[AIM OF THE TASK] Set out exactly, line by line, the stretch of data below that begins at the line containing "sessions_ok (ap_sessions (api_db" and ends at the line containing "intros r x'", with both ends kept.
--
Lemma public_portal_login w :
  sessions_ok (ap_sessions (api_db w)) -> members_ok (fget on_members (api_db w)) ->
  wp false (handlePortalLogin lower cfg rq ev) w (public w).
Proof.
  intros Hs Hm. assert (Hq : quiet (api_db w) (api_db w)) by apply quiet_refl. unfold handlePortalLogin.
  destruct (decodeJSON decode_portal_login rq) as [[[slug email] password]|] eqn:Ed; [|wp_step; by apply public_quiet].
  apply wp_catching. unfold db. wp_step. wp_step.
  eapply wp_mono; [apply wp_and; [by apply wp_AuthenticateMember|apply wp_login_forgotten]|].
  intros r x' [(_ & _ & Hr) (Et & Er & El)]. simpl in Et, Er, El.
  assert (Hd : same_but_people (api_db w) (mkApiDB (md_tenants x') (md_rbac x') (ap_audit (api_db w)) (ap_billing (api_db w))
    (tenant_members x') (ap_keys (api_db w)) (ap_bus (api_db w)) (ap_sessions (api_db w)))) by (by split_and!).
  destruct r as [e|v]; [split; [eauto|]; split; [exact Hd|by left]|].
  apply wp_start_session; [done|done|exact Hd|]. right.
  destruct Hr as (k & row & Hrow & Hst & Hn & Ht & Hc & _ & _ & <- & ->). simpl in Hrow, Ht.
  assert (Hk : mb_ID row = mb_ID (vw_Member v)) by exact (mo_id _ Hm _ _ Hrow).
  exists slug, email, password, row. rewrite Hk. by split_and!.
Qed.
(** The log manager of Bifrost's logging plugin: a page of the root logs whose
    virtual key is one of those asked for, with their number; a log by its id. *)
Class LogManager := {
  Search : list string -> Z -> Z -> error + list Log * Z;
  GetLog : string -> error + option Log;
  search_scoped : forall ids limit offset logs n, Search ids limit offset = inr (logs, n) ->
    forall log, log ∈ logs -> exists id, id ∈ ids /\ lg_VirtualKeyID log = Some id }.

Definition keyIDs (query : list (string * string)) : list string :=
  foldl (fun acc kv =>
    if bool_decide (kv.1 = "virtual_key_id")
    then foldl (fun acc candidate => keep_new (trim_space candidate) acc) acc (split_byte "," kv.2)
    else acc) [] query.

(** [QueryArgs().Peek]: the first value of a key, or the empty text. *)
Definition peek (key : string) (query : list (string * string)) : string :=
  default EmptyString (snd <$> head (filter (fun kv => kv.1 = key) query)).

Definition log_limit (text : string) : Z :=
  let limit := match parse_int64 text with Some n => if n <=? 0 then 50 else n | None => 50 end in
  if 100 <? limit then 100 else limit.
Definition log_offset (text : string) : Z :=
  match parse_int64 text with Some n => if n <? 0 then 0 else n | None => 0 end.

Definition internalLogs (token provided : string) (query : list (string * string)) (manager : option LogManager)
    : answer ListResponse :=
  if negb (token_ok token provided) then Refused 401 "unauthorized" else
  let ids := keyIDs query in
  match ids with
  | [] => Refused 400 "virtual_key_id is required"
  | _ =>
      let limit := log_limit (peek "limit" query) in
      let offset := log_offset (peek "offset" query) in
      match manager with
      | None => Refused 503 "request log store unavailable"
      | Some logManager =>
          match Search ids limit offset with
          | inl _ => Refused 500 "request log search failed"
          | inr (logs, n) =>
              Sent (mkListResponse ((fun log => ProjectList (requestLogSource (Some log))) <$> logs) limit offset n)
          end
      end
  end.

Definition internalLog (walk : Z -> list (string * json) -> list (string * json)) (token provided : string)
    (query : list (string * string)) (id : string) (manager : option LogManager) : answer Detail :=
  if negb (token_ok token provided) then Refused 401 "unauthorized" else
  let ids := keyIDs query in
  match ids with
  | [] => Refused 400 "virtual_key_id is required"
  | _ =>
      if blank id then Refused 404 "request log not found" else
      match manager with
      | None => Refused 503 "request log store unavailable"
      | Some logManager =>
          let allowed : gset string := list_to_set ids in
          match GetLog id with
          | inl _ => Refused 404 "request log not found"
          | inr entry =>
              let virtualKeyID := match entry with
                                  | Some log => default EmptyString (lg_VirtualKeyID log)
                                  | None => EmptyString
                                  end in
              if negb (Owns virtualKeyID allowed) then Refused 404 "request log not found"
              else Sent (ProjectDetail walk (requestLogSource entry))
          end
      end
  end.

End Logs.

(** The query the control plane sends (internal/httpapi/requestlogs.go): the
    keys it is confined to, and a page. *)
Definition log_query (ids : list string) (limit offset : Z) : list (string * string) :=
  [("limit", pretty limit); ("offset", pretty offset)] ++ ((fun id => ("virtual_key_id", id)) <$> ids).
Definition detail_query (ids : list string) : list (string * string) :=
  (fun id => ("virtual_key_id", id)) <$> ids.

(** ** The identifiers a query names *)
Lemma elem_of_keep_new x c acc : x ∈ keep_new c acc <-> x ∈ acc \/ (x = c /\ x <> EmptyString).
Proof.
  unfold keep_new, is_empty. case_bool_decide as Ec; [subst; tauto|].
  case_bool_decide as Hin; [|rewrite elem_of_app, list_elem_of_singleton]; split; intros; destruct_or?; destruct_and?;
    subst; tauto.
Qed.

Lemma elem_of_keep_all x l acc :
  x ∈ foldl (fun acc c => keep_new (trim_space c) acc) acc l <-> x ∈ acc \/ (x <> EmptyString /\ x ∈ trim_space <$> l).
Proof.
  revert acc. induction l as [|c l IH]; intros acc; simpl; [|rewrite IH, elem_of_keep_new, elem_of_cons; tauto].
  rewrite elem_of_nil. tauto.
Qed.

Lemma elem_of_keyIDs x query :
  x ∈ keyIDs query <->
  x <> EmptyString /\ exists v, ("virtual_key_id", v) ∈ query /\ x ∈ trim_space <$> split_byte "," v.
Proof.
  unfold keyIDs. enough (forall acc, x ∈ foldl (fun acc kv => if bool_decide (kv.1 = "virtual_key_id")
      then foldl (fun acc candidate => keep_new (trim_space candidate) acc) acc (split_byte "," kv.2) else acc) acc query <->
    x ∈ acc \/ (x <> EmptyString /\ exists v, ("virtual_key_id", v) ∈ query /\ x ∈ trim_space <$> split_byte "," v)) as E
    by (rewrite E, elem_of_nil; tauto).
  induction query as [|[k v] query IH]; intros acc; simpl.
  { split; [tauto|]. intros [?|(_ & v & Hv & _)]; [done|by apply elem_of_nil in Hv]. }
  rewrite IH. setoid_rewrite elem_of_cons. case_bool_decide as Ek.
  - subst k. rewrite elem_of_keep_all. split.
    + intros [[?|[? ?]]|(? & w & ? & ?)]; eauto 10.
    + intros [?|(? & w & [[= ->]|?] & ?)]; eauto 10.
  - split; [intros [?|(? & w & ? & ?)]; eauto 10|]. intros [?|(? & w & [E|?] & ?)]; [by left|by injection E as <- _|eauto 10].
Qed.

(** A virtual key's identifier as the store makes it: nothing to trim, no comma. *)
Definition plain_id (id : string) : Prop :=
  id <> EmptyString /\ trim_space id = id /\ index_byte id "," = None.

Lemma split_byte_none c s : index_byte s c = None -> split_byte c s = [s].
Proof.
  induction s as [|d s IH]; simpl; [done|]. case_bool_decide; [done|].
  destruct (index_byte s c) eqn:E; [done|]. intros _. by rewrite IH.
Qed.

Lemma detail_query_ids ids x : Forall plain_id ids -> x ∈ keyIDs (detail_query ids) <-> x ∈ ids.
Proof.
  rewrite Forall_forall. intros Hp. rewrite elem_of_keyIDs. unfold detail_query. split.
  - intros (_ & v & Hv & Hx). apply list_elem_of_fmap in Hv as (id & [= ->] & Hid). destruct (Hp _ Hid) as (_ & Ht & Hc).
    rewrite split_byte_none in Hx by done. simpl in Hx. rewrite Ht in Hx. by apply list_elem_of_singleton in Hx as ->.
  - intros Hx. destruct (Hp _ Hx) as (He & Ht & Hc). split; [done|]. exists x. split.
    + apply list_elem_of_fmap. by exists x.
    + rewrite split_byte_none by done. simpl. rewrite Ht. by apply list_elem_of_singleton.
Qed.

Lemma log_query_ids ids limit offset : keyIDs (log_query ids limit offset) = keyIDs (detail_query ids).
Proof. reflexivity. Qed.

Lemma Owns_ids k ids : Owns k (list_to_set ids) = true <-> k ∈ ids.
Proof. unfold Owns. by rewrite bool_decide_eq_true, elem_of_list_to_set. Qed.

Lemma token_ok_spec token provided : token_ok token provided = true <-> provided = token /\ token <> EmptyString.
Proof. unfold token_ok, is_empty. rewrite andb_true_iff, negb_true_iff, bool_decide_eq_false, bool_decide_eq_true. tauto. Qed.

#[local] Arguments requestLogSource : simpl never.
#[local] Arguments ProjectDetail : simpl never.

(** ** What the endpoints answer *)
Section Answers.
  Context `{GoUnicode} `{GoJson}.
--
[RESULT]
  sessions_ok (ap_sessions (api_db w)) -> members_ok (fget on_members (api_db w)) ->
  wp false (handlePortalLogin lower cfg rq ev) w (public w).
Proof.
  intros Hs Hm. assert (Hq : quiet (api_db w) (api_db w)) by apply quiet_refl. unfold handlePortalLogin.
  destruct (decodeJSON decode_portal_login rq) as [[[slug email] password]|] eqn:Ed; [|wp_step; by apply public_quiet].
  apply wp_catching. unfold db. wp_step. wp_step.
  eapply wp_mono; [apply wp_and; [by apply wp_AuthenticateMember|apply wp_login_forgotten]|].
  intros r x' [(_ & _ & Hr) (Et & Er & El)]. simpl in Et, Er, El.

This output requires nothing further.